Scan the listing for "Lemma" and copy out each line that has it.

### MATERIAL TO PROCESS ###

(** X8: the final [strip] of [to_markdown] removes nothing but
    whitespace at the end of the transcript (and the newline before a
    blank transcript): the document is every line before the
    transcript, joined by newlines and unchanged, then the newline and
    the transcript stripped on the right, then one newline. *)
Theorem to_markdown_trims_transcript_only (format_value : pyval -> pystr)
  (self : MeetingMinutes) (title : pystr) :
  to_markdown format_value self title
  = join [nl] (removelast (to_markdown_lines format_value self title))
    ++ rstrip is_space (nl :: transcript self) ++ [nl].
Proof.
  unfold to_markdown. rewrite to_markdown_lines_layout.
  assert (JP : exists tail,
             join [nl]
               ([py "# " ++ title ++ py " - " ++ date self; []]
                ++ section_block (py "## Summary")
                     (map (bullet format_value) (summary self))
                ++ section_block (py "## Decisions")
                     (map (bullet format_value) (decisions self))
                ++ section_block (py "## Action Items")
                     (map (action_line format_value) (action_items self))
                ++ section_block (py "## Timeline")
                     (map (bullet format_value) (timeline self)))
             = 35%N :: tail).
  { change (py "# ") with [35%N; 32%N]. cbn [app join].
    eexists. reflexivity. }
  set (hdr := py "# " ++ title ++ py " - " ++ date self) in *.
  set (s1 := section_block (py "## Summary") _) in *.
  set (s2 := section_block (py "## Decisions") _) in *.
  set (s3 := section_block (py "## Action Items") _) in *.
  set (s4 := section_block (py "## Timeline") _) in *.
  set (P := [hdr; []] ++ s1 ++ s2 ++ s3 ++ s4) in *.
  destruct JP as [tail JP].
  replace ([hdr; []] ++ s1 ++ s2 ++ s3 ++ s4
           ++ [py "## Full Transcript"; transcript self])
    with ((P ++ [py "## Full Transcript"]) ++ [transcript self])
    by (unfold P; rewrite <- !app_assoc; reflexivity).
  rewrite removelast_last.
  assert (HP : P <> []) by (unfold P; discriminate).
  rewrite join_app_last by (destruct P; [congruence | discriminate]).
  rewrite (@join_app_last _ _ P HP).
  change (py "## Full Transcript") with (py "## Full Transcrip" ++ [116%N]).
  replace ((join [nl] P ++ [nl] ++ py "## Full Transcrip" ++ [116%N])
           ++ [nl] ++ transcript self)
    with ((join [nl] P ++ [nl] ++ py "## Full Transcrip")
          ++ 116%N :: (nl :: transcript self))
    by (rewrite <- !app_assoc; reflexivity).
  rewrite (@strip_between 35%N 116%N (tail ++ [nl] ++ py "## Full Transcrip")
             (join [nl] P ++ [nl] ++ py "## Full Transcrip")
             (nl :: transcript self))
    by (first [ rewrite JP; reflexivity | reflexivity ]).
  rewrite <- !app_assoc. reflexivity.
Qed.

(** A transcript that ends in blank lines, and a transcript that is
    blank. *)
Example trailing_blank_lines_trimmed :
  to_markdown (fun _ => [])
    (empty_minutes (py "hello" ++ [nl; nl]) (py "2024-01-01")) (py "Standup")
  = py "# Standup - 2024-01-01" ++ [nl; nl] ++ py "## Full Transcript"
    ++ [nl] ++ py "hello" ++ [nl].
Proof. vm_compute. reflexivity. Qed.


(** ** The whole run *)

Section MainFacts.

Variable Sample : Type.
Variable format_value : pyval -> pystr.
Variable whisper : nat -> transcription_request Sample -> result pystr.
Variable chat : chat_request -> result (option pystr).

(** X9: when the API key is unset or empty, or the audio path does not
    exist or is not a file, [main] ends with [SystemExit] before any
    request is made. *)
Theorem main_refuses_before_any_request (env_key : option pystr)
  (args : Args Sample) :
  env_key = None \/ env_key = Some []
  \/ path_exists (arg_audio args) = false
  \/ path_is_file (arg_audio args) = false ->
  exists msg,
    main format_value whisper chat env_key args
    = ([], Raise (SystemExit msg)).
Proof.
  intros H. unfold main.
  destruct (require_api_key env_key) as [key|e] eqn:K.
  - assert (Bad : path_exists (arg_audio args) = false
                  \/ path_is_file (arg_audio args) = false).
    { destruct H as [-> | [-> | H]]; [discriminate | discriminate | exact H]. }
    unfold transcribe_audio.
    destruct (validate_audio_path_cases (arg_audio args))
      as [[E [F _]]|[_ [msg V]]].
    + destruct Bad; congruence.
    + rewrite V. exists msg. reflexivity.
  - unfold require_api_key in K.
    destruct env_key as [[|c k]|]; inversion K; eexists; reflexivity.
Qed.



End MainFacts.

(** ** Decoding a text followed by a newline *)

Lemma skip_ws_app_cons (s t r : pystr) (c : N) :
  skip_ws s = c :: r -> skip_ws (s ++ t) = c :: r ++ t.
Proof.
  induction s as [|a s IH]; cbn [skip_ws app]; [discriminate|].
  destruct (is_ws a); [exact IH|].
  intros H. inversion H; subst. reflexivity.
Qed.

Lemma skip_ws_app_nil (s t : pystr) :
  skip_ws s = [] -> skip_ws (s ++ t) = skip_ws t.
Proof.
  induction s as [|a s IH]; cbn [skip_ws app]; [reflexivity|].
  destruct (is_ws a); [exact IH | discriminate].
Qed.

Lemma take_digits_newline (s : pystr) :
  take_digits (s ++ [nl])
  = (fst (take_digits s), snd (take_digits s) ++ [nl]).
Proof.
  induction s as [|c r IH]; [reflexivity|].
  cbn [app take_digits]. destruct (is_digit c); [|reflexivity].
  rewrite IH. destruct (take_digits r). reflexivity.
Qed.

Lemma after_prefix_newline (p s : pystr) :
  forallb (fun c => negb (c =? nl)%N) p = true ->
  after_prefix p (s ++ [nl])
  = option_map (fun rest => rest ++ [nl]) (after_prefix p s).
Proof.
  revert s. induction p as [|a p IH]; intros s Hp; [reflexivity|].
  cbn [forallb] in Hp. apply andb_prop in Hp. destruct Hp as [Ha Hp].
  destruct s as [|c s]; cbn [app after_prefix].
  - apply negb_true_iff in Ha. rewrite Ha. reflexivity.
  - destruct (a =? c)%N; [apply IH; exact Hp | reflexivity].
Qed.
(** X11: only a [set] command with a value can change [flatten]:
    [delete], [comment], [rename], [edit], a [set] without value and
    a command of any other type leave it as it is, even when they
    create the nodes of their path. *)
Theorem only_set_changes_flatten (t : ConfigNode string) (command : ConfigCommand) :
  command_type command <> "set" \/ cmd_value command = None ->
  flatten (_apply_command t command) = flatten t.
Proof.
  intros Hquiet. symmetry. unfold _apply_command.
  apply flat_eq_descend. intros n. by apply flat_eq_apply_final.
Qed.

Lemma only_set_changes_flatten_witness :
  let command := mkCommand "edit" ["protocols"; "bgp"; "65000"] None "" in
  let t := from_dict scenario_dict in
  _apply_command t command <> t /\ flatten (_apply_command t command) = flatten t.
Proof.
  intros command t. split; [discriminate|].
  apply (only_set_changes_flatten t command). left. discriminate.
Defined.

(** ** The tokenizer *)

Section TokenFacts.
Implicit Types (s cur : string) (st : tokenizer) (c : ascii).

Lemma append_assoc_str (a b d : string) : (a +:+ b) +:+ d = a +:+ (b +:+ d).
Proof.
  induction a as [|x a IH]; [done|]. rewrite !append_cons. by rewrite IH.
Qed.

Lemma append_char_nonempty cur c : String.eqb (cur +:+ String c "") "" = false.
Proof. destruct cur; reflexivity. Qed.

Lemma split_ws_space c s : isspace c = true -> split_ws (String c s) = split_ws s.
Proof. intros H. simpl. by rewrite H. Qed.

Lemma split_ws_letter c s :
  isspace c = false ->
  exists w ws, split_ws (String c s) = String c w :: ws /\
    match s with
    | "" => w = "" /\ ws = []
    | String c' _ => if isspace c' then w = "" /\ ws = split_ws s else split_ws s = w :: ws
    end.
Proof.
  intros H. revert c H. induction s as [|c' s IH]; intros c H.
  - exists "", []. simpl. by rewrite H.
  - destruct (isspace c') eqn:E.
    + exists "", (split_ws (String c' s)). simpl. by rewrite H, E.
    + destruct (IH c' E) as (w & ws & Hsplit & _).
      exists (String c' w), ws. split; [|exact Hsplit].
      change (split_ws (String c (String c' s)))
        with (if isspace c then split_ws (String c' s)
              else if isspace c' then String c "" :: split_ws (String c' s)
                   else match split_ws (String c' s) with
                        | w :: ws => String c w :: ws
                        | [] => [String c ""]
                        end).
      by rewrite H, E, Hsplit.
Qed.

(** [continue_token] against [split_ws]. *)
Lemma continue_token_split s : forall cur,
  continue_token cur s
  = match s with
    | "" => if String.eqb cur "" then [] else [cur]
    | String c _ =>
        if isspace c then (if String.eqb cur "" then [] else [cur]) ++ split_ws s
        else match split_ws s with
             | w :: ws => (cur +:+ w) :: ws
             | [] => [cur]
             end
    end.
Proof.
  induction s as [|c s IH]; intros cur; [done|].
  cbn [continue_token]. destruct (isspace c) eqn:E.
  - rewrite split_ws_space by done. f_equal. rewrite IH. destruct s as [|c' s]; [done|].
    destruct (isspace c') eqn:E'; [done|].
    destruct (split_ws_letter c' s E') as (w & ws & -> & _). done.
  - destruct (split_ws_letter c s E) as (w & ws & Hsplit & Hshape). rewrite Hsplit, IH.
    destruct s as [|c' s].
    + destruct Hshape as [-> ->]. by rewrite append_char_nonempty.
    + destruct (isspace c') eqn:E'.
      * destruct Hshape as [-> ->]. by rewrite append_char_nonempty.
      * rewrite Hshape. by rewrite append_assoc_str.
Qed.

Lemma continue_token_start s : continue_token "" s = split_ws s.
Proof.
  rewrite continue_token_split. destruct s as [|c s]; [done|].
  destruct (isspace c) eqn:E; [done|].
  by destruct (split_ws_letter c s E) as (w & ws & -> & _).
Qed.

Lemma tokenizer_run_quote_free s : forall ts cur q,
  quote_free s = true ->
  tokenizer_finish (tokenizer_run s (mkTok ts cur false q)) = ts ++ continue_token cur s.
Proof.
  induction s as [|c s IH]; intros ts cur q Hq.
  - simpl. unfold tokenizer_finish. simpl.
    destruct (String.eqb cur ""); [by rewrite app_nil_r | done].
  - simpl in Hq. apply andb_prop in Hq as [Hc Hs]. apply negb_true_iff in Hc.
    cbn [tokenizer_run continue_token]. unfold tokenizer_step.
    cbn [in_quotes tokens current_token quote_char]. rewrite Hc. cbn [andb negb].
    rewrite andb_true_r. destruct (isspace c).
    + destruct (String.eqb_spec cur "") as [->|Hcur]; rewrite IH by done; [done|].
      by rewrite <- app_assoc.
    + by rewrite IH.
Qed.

###

#### [OUTPUT BELOW]
Lemma skip_ws_app_cons (s t r : pystr) (c : N) :
Lemma skip_ws_app_nil (s t : pystr) :
Lemma take_digits_newline (s : pystr) :
Lemma after_prefix_newline (p s : pystr) :
Lemma only_set_changes_flatten_witness :
Lemma append_assoc_str (a b d : string) : (a +:+ b) +:+ d = a +:+ (b +:+ d).
Lemma append_char_nonempty cur c : String.eqb (cur +:+ String c "") "" = false.
Lemma split_ws_space c s : isspace c = true -> split_ws (String c s) = split_ws s.
Lemma split_ws_letter c s :
Lemma continue_token_split s : forall cur,
Lemma continue_token_start s : continue_token "" s = split_ws s.
Lemma tokenizer_run_quote_free s : forall ts cur q,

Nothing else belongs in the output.